▶ INPUT MATERIAL:
(* ===== verification/Facade.v ===== *)
(** runtime/facade.rs: the [RuntimeFacade] trait as a type class, what its
    implementations promise to the allocation service ([RuntimeFacadeLaws]), and
    the in-memory implementation with its failure switches. *)
From stdpp Require Import base gmap strings list.
From Stdlib Require Import ZArith Lia.
From S2P Require Import Prelude RustStd Model.
Open Scope Z_scope.

Record ObservedState : Type := {
  os_effective_target_port : option Z;
  os_effective_host : option string;
  os_runtime_status : RuntimeStatus;
  os_error_kind : option ErrorKind;
  os_last_error : option string;
}.

#[export] Instance ObservedState_eq_dec : EqDecision ObservedState.
Proof. solve_decision. Defined.

Record ListenerMetricsSnapshot : Type := {
  lm_port : Z;
  lm_protocol : Protocol;
  lm_connections_current : Z;
  lm_rx_bytes_total : Z;
  lm_tx_bytes_total : Z;
}.

#[export] Instance ListenerMetricsSnapshot_eq_dec : EqDecision ListenerMetricsSnapshot.
Proof. solve_decision. Defined.

Inductive RuntimeError : Type :=
| RuntimeCreateFailed
| RuntimeUpdateFailed
| RuntimeDeleteFailed
| RuntimeRestoreFailed
| RuntimeApplyFailed
| RuntimeTimeout.

#[export] Instance RuntimeError_eq_dec : EqDecision RuntimeError.
Proof. solve_decision. Defined.

(** * The trait *)

(** A runtime with state [R]; the last argument of the mutating calls is
    [timeout_ms]. *)
Class RuntimeFacade (R : Type) : Type := {
  rt_initialize : Z → M R RuntimeError unit;
  rt_create : Allocation → Z → M R RuntimeError unit;
  rt_update : Allocation → Z → M R RuntimeError unit;
  rt_delete : string → Z → M R RuntimeError unit;
  rt_restore : Allocation → Z → M R RuntimeError unit;
  rt_snapshot : string → M R RuntimeError (option ObservedState);
  rt_snapshot_listener_metrics : M R RuntimeError (list ListenerMetricsSnapshot);
}.

(** The promises the service relies on. [rt_tracks s id]: the runtime holds state
    for the allocation [id], so that [snapshot] answers [Some]; [rt_ok] is the
    implementation's own invariant. A creation needs an identifier the runtime does
    not hold. *)
Class RuntimeFacadeLaws (R : Type) `{RuntimeFacade R} : Type := {
  rt_ok : R → Prop;
  rt_tracks : R → string → Prop;
  rt_initialize_spec t s :
    rt_ok s →
    wp (rt_initialize t) (λ _ s', rt_ok s' ∧ ∀ id, rt_tracks s' id ↔ rt_tracks s id) s;
  rt_create_spec a t s :
    rt_ok s → ¬ rt_tracks s (al_id a) →
    wp (rt_create a t)
      (λ r s', rt_ok s' ∧
        ∀ id, rt_tracks s' id ↔ rt_tracks s id ∨ (is_ok r = true ∧ id = al_id a)) s;
  rt_update_spec a t s :
    rt_ok s → rt_tracks s (al_id a) →
    wp (rt_update a t) (λ _ s', rt_ok s' ∧ ∀ id, rt_tracks s' id ↔ rt_tracks s id) s;
  rt_delete_spec i t s :
    rt_ok s →
    wp (rt_delete i t)
      (λ r s', rt_ok s' ∧
        ∀ id, rt_tracks s' id ↔ rt_tracks s id ∧ (is_ok r = true → id ≠ i)) s;
  rt_restore_spec a t s :
    rt_ok s →
    wp (rt_restore a t)
      (λ r s', rt_ok s' ∧
        (∀ id, id ≠ al_id a → rt_tracks s' id ↔ rt_tracks s id) ∧
        (is_ok r = true → rt_tracks s' (al_id a))) s;
  rt_snapshot_spec i s :
    rt_ok s →
    wp (rt_snapshot i)
      (λ r s', s' = s ∧ ∃ o, r = Ok o ∧ (is_Some o ↔ rt_tracks s i)) s;
  rt_metrics_spec s : rt_ok s → wp rt_snapshot_listener_metrics (λ _ s', s' = s) s;
}.

(** * The in-memory runtime *)
Record RuntimeState : Type := {
  rs_allocations : gmap string Allocation;
  rs_listener_metrics : list ListenerMetricsSnapshot;
  rs_initialize_fail : bool;
  rs_create_fail_ports : gset Z;
  rs_apply_fail_ports : gset Z;
  rs_update_fail_ids : gset string;
  rs_delete_fail_ids : gset string;
  rs_restore_fail_ids : gset string;
  rs_initialize_calls : Z;
  rs_create_calls : list string;
  rs_update_calls : list string;
  rs_delete_calls : list string;
  rs_restore_calls : list string;
}.

Definition RuntimeState_default : RuntimeState := {|
  rs_allocations := ∅; rs_listener_metrics := []; rs_initialize_fail := false;
  rs_create_fail_ports := ∅; rs_apply_fail_ports := ∅; rs_update_fail_ids := ∅;
  rs_delete_fail_ids := ∅; rs_restore_fail_ids := ∅; rs_initialize_calls := 0;
  rs_create_calls := []; rs_update_calls := []; rs_delete_calls := [];
  rs_restore_calls := [];
|}.

Record RuntimeCalls : Type := {
  rc_create : list string;
  rc_update : list string;
  rc_delete : list string;
  rc_restore : list string;
}.

(** Assignments to single fields: maps and failure switches first, then logs. *)
Definition rs_set_allocations (f : gmap string Allocation → gmap string Allocation)
    (s : RuntimeState) : RuntimeState := {|
  rs_allocations := f (rs_allocations s);
  rs_listener_metrics := rs_listener_metrics s;
  rs_initialize_fail := rs_initialize_fail s;
  rs_create_fail_ports := rs_create_fail_ports s;
  rs_apply_fail_ports := rs_apply_fail_ports s;
  rs_update_fail_ids := rs_update_fail_ids s;
  rs_delete_fail_ids := rs_delete_fail_ids s;
  rs_restore_fail_ids := rs_restore_fail_ids s;
  rs_initialize_calls := rs_initialize_calls s;
  rs_create_calls := rs_create_calls s;
  rs_update_calls := rs_update_calls s;
  rs_delete_calls := rs_delete_calls s;
  rs_restore_calls := rs_restore_calls s;
|}.

Definition rs_set_failures (init : bool) (create apply : gset Z)
    (upd del res : gset string) (s : RuntimeState) : RuntimeState := {|
  rs_allocations := rs_allocations s;
  rs_listener_metrics := rs_listener_metrics s;
  rs_initialize_fail := init;
  rs_create_fail_ports := create;
  rs_apply_fail_ports := apply;
  rs_update_fail_ids := upd;
  rs_delete_fail_ids := del;
  rs_restore_fail_ids := res;
  rs_initialize_calls := rs_initialize_calls s;
  rs_create_calls := rs_create_calls s;
  rs_update_calls := rs_update_calls s;
  rs_delete_calls := rs_delete_calls s;
  rs_restore_calls := rs_restore_calls s;
|}.

Definition rs_log (n : Z) (create upd del res : list string)
    (s : RuntimeState) : RuntimeState := {|
  rs_allocations := rs_allocations s;
  rs_listener_metrics := rs_listener_metrics s;
  rs_initialize_fail := rs_initialize_fail s;
  rs_create_fail_ports := rs_create_fail_ports s;
  rs_apply_fail_ports := rs_apply_fail_ports s;
  rs_update_fail_ids := rs_update_fail_ids s;
  rs_delete_fail_ids := rs_delete_fail_ids s;
  rs_restore_fail_ids := rs_restore_fail_ids s;
  rs_initialize_calls := n;
  rs_create_calls := rs_create_calls s ++ create;
  rs_update_calls := rs_update_calls s ++ upd;
  rs_delete_calls := rs_delete_calls s ++ del;
  rs_restore_calls := rs_restore_calls s ++ res;
|}.

(** The failure switches and probes of the tests. *)
Definition InMemoryRuntime_fail_initialize (s : RuntimeState) : RuntimeState :=
  rs_set_failures true (rs_create_fail_ports s) (rs_apply_fail_ports s)
    (rs_update_fail_ids s) (rs_delete_fail_ids s) (rs_restore_fail_ids s) s.

Definition InMemoryRuntime_fail_create_port (port : Z) (s : RuntimeState) : RuntimeState :=
  rs_set_failures (rs_initialize_fail s) ({[port]} ∪ rs_create_fail_ports s)
    (rs_apply_fail_ports s) (rs_update_fail_ids s) (rs_delete_fail_ids s)
    (rs_restore_fail_ids s) s.

Definition InMemoryRuntime_fail_apply_port (port : Z) (s : RuntimeState) : RuntimeState :=
  rs_set_failures (rs_initialize_fail s) (rs_create_fail_ports s)
    ({[port]} ∪ rs_apply_fail_ports s) (rs_update_fail_ids s) (rs_delete_fail_ids s)
    (rs_restore_fail_ids s) s.

Definition InMemoryRuntime_fail_update_id (id : string) (s : RuntimeState) : RuntimeState :=
  rs_set_failures (rs_initialize_fail s) (rs_create_fail_ports s) (rs_apply_fail_ports s)
    ({[id]} ∪ rs_update_fail_ids s) (rs_delete_fail_ids s) (rs_restore_fail_ids s) s.

Definition InMemoryRuntime_fail_delete_id (id : string) (s : RuntimeState) : RuntimeState :=
  rs_set_failures (rs_initialize_fail s) (rs_create_fail_ports s) (rs_apply_fail_ports s)
    (rs_update_fail_ids s) ({[id]} ∪ rs_delete_fail_ids s) (rs_restore_fail_ids s) s.

Definition InMemoryRuntime_fail_restore_id (id : string) (s : RuntimeState) : RuntimeState :=
  rs_set_failures (rs_initialize_fail s) (rs_create_fail_ports s) (rs_apply_fail_ports s)
    (rs_update_fail_ids s) (rs_delete_fail_ids s) ({[id]} ∪ rs_restore_fail_ids s) s.

Definition InMemoryRuntime_clear_failures (s : RuntimeState) : RuntimeState :=
  rs_set_failures false ∅ ∅ ∅ ∅ ∅ s.

Definition InMemoryRuntime_contains (id : string) (s : RuntimeState) : bool :=
  bool_decide (is_Some (rs_allocations s !! id)).

Definition InMemoryRuntime_calls (s : RuntimeState) : RuntimeCalls := {|
  rc_create := rs_create_calls s; rc_update := rs_update_calls s;
  rc_delete := rs_delete_calls s; rc_restore := rs_restore_calls s;
|}.

Definition InMemoryRuntime_seed_listener_metrics (rows : list ListenerMetricsSnapshot)
    (s : RuntimeState) : RuntimeState := {|
  rs_allocations := rs_allocations s;
  rs_listener_metrics := rows;
  rs_initialize_fail := rs_initialize_fail s;
  rs_create_fail_ports := rs_create_fail_ports s;
  rs_apply_fail_ports := rs_apply_fail_ports s;
  rs_update_fail_ids := rs_update_fail_ids s;
  rs_delete_fail_ids := rs_delete_fail_ids s;
  rs_restore_fail_ids := rs_restore_fail_ids s;
  rs_initialize_calls := rs_initialize_calls s;
  rs_create_calls := rs_create_calls s;
  rs_update_calls := rs_update_calls s;
  rs_delete_calls := rs_delete_calls s;
  rs_restore_calls := rs_restore_calls s;
|}.

Definition observed_state_for (a : Allocation) : ObservedState := {|
  os_effective_target_port := al_target_port a;
  os_effective_host := al_host a;
  os_runtime_status :=
    if bool_decide (is_Some (al_host a)) && bool_decide (is_Some (al_target_port a))
    then Active else RejectingNoHost;
  os_error_kind := None;
  os_last_error := None;
|}.

Definition InMemoryRuntime_initialize (_timeout_ms : Z) : M RuntimeState RuntimeError unit :=
  modify (λ s, rs_log (u32_saturating_add (rs_initialize_calls s) 1) [] [] [] [] s);;
  let! failing := gets rs_initialize_fail in
  if failing : bool then fail RuntimeApplyFailed else ret tt.

Definition InMemoryRuntime_create (a : Allocation) (_timeout_ms : Z)
    : M RuntimeState RuntimeError unit :=
  modify (λ s, rs_log (rs_initialize_calls s) [al_id a] [] [] [] s);;
  let! create_fail := gets rs_create_fail_ports in
  if decide (al_port a ∈ (create_fail : gset Z)) then fail RuntimeCreateFailed
  else
    let! apply_fail := gets rs_apply_fail_ports in
    if decide (al_port a ∈ (apply_fail : gset Z)) then fail RuntimeApplyFailed
    else modify (rs_set_allocations <[al_id a := a]>).

Definition InMemoryRuntime_update (a : Allocation) (_timeout_ms : Z)
    : M RuntimeState RuntimeError unit :=
  modify (λ s, rs_log (rs_initialize_calls s) [] [al_id a] [] [] s);;
  let! failing := gets rs_update_fail_ids in
  if decide (al_id a ∈ (failing : gset string)) then fail RuntimeUpdateFailed
  else modify (rs_set_allocations <[al_id a := a]>).

Definition InMemoryRuntime_delete (id : string) (_timeout_ms : Z)
    : M RuntimeState RuntimeError unit :=
  modify (λ s, rs_log (rs_initialize_calls s) [] [] [id] [] s);;
  let! failing := gets rs_delete_fail_ids in
  if decide (id ∈ (failing : gset string)) then fail RuntimeDeleteFailed
  else modify (rs_set_allocations (delete id)).

Definition InMemoryRuntime_restore (a : Allocation) (_timeout_ms : Z)
    : M RuntimeState RuntimeError unit :=
  modify (λ s, rs_log (rs_initialize_calls s) [] [] [] [al_id a] s);;
  let! failing := gets rs_restore_fail_ids in
  if decide (al_id a ∈ (failing : gset string)) then fail RuntimeRestoreFailed
  else modify (rs_set_allocations <[al_id a := a]>).

Definition InMemoryRuntime_snapshot (id : string)
    : M RuntimeState RuntimeError (option ObservedState) :=
  gets (λ s, observed_state_for <$> rs_allocations s !! id).

Definition InMemoryRuntime_snapshot_listener_metrics
    : M RuntimeState RuntimeError (list ListenerMetricsSnapshot) :=
  gets rs_listener_metrics.

#[export] Instance InMemoryRuntime_facade : RuntimeFacade RuntimeState := {|
  rt_initialize := InMemoryRuntime_initialize;
  rt_create := InMemoryRuntime_create;
  rt_update := InMemoryRuntime_update;
  rt_delete := InMemoryRuntime_delete;
  rt_restore := InMemoryRuntime_restore;
  rt_snapshot := InMemoryRuntime_snapshot;
  rt_snapshot_listener_metrics := InMemoryRuntime_snapshot_listener_metrics;
|}.

(** * The in-memory runtime keeps the trait's promises *)

Definition mem_tracks (s : RuntimeState) (id : string) : Prop :=
  is_Some (rs_allocations s !! id).

#[export] Program Instance InMemoryRuntime_laws : RuntimeFacadeLaws RuntimeState := {|
  rt_ok := λ _, True;
  rt_tracks := mem_tracks;
|}.
Next Obligation.
  intros t s _. simpl. unfold InMemoryRuntime_initialize. wp_simpl.
  case_match; done.
Qed.
Next Obligation.
  intros a t s _ _. simpl. unfold InMemoryRuntime_create. wp_simpl.
  case_decide; wp_simpl; [naive_solver|].
  case_decide; wp_simpl; [naive_solver|].
  split; [done|]. intros id. unfold mem_tracks; simpl. rewrite is_Some_insert. naive_solver.
Qed.
Next Obligation.
  intros a t s _ Hin. simpl. unfold InMemoryRuntime_update. wp_simpl.
  case_decide; wp_simpl; [naive_solver|].
  split; [done|]. intros id. unfold mem_tracks in *; simpl.
  rewrite is_Some_insert. naive_solver.
Qed.
Next Obligation.
  intros i t s _. simpl. unfold InMemoryRuntime_delete. wp_simpl.
  case_decide; wp_simpl; [naive_solver|].
  split; [done|]. intros id. unfold mem_tracks; simpl. rewrite is_Some_delete. naive_solver.
Qed.
Next Obligation.
  intros a t s _. simpl. unfold InMemoryRuntime_restore. wp_simpl.
  case_decide; wp_simpl; [naive_solver|].
  unfold mem_tracks; simpl. split_and!; [done| |].
  - intros id Hne. rewrite is_Some_insert. naive_solver.
  - intros _. rewrite is_Some_insert. naive_solver.
Qed.
Next Obligation.
  intros i s _. simpl. unfold InMemoryRuntime_snapshot. wp_simpl.
  split; [done|]. eexists; split; [done|]. by rewrite fmap_is_Some.
Qed.
Next Obligation. by intros s _. Qed.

▶ TASK STATEMENT: The first line of the records begins the span, and the line containing "(** * The trait *)" ends it. Reproduce that span exactly, both ends included.

▶ SOLUTION BELOW:
(* ===== verification/Facade.v ===== *)
(** runtime/facade.rs: the [RuntimeFacade] trait as a type class, what its
    implementations promise to the allocation service ([RuntimeFacadeLaws]), and
    the in-memory implementation with its failure switches. *)
From stdpp Require Import base gmap strings list.
From Stdlib Require Import ZArith Lia.
From S2P Require Import Prelude RustStd Model.
Open Scope Z_scope.

Record ObservedState : Type := {
  os_effective_target_port : option Z;
  os_effective_host : option string;
  os_runtime_status : RuntimeStatus;
  os_error_kind : option ErrorKind;
  os_last_error : option string;
}.

#[export] Instance ObservedState_eq_dec : EqDecision ObservedState.
Proof. solve_decision. Defined.

Record ListenerMetricsSnapshot : Type := {
  lm_port : Z;
  lm_protocol : Protocol;
  lm_connections_current : Z;
  lm_rx_bytes_total : Z;
  lm_tx_bytes_total : Z;
}.

#[export] Instance ListenerMetricsSnapshot_eq_dec : EqDecision ListenerMetricsSnapshot.
Proof. solve_decision. Defined.

Inductive RuntimeError : Type :=
| RuntimeCreateFailed
| RuntimeUpdateFailed
| RuntimeDeleteFailed
| RuntimeRestoreFailed
| RuntimeApplyFailed
| RuntimeTimeout.

#[export] Instance RuntimeError_eq_dec : EqDecision RuntimeError.
Proof. solve_decision. Defined.

(** * The trait *)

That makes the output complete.